__What the exercise asks__. For the records below, output every line from the one holding "Fixpoint read_until_amount (fuel" through the final line, unaltered, and no other lines.

· · · ·

Definition SendSmallFile (fuel : nat) (path : bytes) (mode : Z) (lpath rpath : bytes) (mtime : Z) (data : bytes)
    (dry_run : bool) : SM bool :=
  if dry_run then SendLargeFile fuel path mode lpath rpath mtime CNone dry_run else
  let pm := path_and_mode path mode in
  if 1024 <? llen pm then path_too_long "SendSmallFile" (llen pm) else
  ok ← WriteOrDie lpath rpath (small_file pm data mtime);
  if negb ok then mret false else
  _ ← RecordFileSent lpath rpath;
  _ ← RecordBytesTransferred (llen data);
  _ ← ReportProgress rpath (llen data) (llen data);
  mret true.

(** ** Acknowledgements *)

Definition max_deferred_acks : Z := 128.
Inductive ReadStatus := ReadSuccess | ReadFailure | TryLater.

(** One [adb_read] from the connection; [[]] at the end or after an error. *)
Definition conn_read (n : Z) : SM bytes :=
  pieces ← geti sc_in;
  match pieces with
  | [] => mret []
  | c :: cs => _ ← upd (with_in (if llen c <=? n then cs else ldrop n c :: cs)); mret (ltake n c)
  end.

(** The lambda of the same name. *)
Fixpoint read_until_amount (fuel : nat) (should_block : bool) (amount : Z) : SM ReadStatus :=
  match fuel with
  | O => ends NoFuel
  | S fuel =>
      buf ← geti acknowledgement_buffer_;
      if amount <=? llen buf then mret ReadSuccess else
      later ← (if should_block then mret false else ask e_poll_none);
      if later : bool then mret TryLater else
      d ← conn_read (amount - llen buf);
      if llen d =? 0 then _ ← sc_Error (txt "failed to read copy response"); mret ReadFailure else
      _ ← upd (with_buf (buf ++ d));
      if negb should_block && (llen (buf ++ d) <? amount) then mret TryLater
      else read_until_amount fuel should_block amount
  end.
Definition read_ack (should_block : bool) (amount : Z) : SM ReadStatus :=
  read_until_amount (S (Z.to_nat amount)) should_block amount.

· · · ·

__Task answer__.
Fixpoint read_until_amount (fuel : nat) (should_block : bool) (amount : Z) : SM ReadStatus :=
  match fuel with
  | O => ends NoFuel
  | S fuel =>
      buf ← geti acknowledgement_buffer_;
      if amount <=? llen buf then mret ReadSuccess else
      later ← (if should_block then mret false else ask e_poll_none);
      if later : bool then mret TryLater else
      d ← conn_read (amount - llen buf);
      if llen d =? 0 then _ ← sc_Error (txt "failed to read copy response"); mret ReadFailure else
      _ ← upd (with_buf (buf ++ d));
      if negb should_block && (llen (buf ++ d) <? amount) then mret TryLater
      else read_until_amount fuel should_block amount
  end.
Definition read_ack (should_block : bool) (amount : Z) : SM ReadStatus :=
  read_until_amount (S (Z.to_nat amount)) should_block amount.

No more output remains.